DATA FOR THE TASK:
'''

Lemma wf_mkdir t dirs q :
  fs_wf t -> Forall plainDir dirs -> q `prefix_of` rootSegs ++ dirs -> (forall y, y ∈ ancestors q -> t !! y = Some NDir) ->
  fs_wf (<[q := NDir]> t).
Proof.
  intros W Hd Hq Ha. split.
  - intros p n [[<- _] | [_ E]]%lookup_insert_Some; [| by eapply wf_good]. destruct Hq as [r Hr].
    pose proof (Forall_app_2 _ _ _ rootSegs_good (plain_good _ Hd)) as Hg. rewrite Hr, Forall_app in Hg. tauto.
  - intros p n y E Hy. destruct (decide (y = q)) as [-> | Hne]; [by rewrite lookup_insert_eq |].
    rewrite lookup_insert_ne by done. apply lookup_insert_Some in E as [[<- _] | [_ E]]; [by apply Ha | by eapply wf_tree].
  - intros dirs' x Hd' Hx. rewrite lookup_insert_ne by (eapply dir_is_no_value; [exact Hd | done | exact Hq]). by apply wf_value.
  - intros dirs' y Hd' Hy. destruct (decide (y = q)) as [-> | Hne]; [by rewrite lookup_insert_eq |].
    rewrite lookup_insert_ne by done. by eapply wf_dir.
  - intros p b [[_ ?] | [_ E]]%lookup_insert_Some; [done | by eapply wf_file].
Qed.

Lemma wf_write t dirs x b :
  fs_wf t -> Forall plainDir dirs -> reserved x -> good_seg x ->
  (forall y, y `prefix_of` rootSegs ++ dirs -> t !! y = Some NDir) -> fs_wf (<[(rootSegs ++ dirs) ++ [x] := NFile b]> t).
Proof.
  intros W Hd Hx Hg Ha. set (q := (rootSegs ++ dirs) ++ [x]).
  assert (forall y, y `prefix_of` rootSegs ++ dirs -> y <> q) as Hdisj by (intros y Hy; by eapply dir_is_no_value).
  split.
  - intros p n [[<- _] | [_ E]]%lookup_insert_Some; [| by eapply wf_good]. apply Forall_app; split; [| by apply Forall_singleton].
    apply Forall_app_2; [apply rootSegs_good | by apply plain_good].
  - intros p n y E Hy. apply lookup_insert_Some in E as [[<- _] | [_ E]].
    + apply elem_of_ancestors_snoc in Hy as Hp. rewrite lookup_insert_ne by (symmetry; by apply Hdisj). by apply Ha.
    + pose proof (wf_tree _ W _ _ _ E Hy) as HD. rewrite lookup_insert_ne; [done |].
      intros <-. by apply (wf_value _ W dirs x).
  - intros dirs' x' Hd' Hx'. destruct (decide ((rootSegs ++ dirs') ++ [x'] = q)) as [-> | Hne]; [by rewrite lookup_insert_eq |].
    rewrite lookup_insert_ne by done. by apply wf_value.
  - intros dirs' y Hd' Hy. rewrite lookup_insert_ne by (intros <-; by eapply (dir_is_no_value dirs')). by eapply wf_dir.
  - intros p b' [[<- _] | [_ E]]%lookup_insert_Some; [by exists dirs, x | by eapply wf_file].
Qed.

Lemma wf_remove t dirs x : fs_wf t -> Forall plainDir dirs -> reserved x -> fs_wf (delete ((rootSegs ++ dirs) ++ [x]) t).
Proof.
  intros W Hd Hx. split.
  - intros p n [_ E]%lookup_delete_Some. by eapply wf_good.
  - intros p n y [_ E]%lookup_delete_Some Hy. pose proof (wf_tree _ W _ _ _ E Hy) as HD. rewrite lookup_delete_ne; [done |].
    intros <-. by apply (wf_value _ W dirs x).
  - intros dirs' x' Hd' Hx' [_ E]%lookup_delete_Some. by eapply wf_value.
  - intros dirs' y Hd' Hy. destruct (delete _ t !! y) as [[]|] eqn:E; [done | | done].
    apply lookup_delete_Some in E as [_ E]. pose proof (wf_dir _ W _ _ Hd' Hy) as F. by rewrite E in F.
  - intros p b [_ E]%lookup_delete_Some. by eapply wf_file.
Qed.

Lemma ancestors_done (p q : list gostr) dn qs : ancestors p = dn ++ q :: qs -> ancestors q = dn.
Proof.
  intros E. assert (ancestors p !! length dn = Some q) as Eq by (by rewrite E, list_lookup_middle).
  unfold ancestors in Eq. rewrite list_lookup_fmap, fmap_Some in Eq. destruct Eq as (n & Hn & ->).
  apply lookup_seq in Hn as [-> Hn]. simpl in *.
  assert (dn = take (length dn) (ancestors p)) as -> by (by rewrite E, take_app_length).
  rewrite length_take_le by (unfold ancestors; rewrite length_fmap, length_seq; lia).
  unfold ancestors. rewrite <- fmap_take, take_seq, length_take. rewrite !Nat.min_l by lia.
  apply list_fmap_ext. intros i j Hj. apply lookup_seq in Hj as [-> Hj]. rewrite take_take. by rewrite Nat.min_l by lia.
Qed.

Lemma mkdirAll_spec dirs x qs : Forall plainDir dirs ->
  forall dn left t b t', ancestors ((rootSegs ++ dirs) ++ [x]) = dn ++ qs -> (forall y, y ∈ dn -> t !! y = Some NDir) -> fs_wf t ->
  mkdirAll left qs t = (b, t') ->
  fs_wf t' /\ (forall y, ~ y `prefix_of` rootSegs ++ dirs -> t' !! y = t !! y) /\
  (if b then forall y, y `prefix_of` rootSegs ++ dirs -> t' !! y = Some NDir else left <> None).
Proof.
  intros Hd. induction qs as [|q qs IH]; intros dn left t b t' Ep Hdn W E; simpl in E.
  { simplify_eq. split_and!; [done.. |]. intros y Hy. apply Hdn. rewrite app_nil_r in Ep. rewrite <- Ep.
    by apply elem_of_ancestors_snoc. }
  assert (q `prefix_of` rootSegs ++ dirs) as Hq.
  { apply (elem_of_ancestors_snoc _ _ x). rewrite Ep. set_solver. }
  assert (ancestors ((rootSegs ++ dirs) ++ [x]) = (dn ++ [q]) ++ qs) as Ep' by (by rewrite Ep, <- app_assoc).
  pose proof (wf_dir _ W dirs q Hd Hq) as Hf. destruct (t !! q) as [[]|] eqn:Eq; [| done |].
  - eapply (IH _ _ _ _ _ Ep'); [| done..]. intros y [Hy | ->%list_elem_of_singleton]%elem_of_app; auto.
  - assert (fs_wf (<[q := NDir]> t)) as W1.
    { eapply wf_mkdir; [done | exact Hd | done |]. intros y Hy. apply Hdn. by rewrite <- (ancestors_done _ _ _ _ Ep). }
    assert (forall y, y ∈ dn ++ [q] -> <[q := NDir]> t !! y = Some NDir) as D1.
    { intros y Hy. destruct (decide (y = q)) as [-> |]; [by rewrite lookup_insert_eq |]. rewrite lookup_insert_ne by done.
      apply elem_of_app in Hy as [Hy | Hy%list_elem_of_singleton]; [auto | done]. }
    assert (forall y, ~ y `prefix_of` rootSegs ++ dirs -> <[q := NDir]> t !! y = t !! y) as S1.
    { intros y Hy. apply lookup_insert_ne. by intros ->. }
    destruct left as [[|n]|]; [simplify_eq; by split_and! | |].
    all: destruct (IH _ _ _ _ _ Ep' D1 W1 E) as (W' & Hs & Hb); split_and!; [done | | by destruct b].
    all: intros y Hy; by rewrite Hs, S1.
Qed.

'''

DIRECTIONS FOR THIS TASK: Taking the material above, report how many of its lines contain the word "plainDir". Add nothing else.

RESPONSE TO THE TASK: 4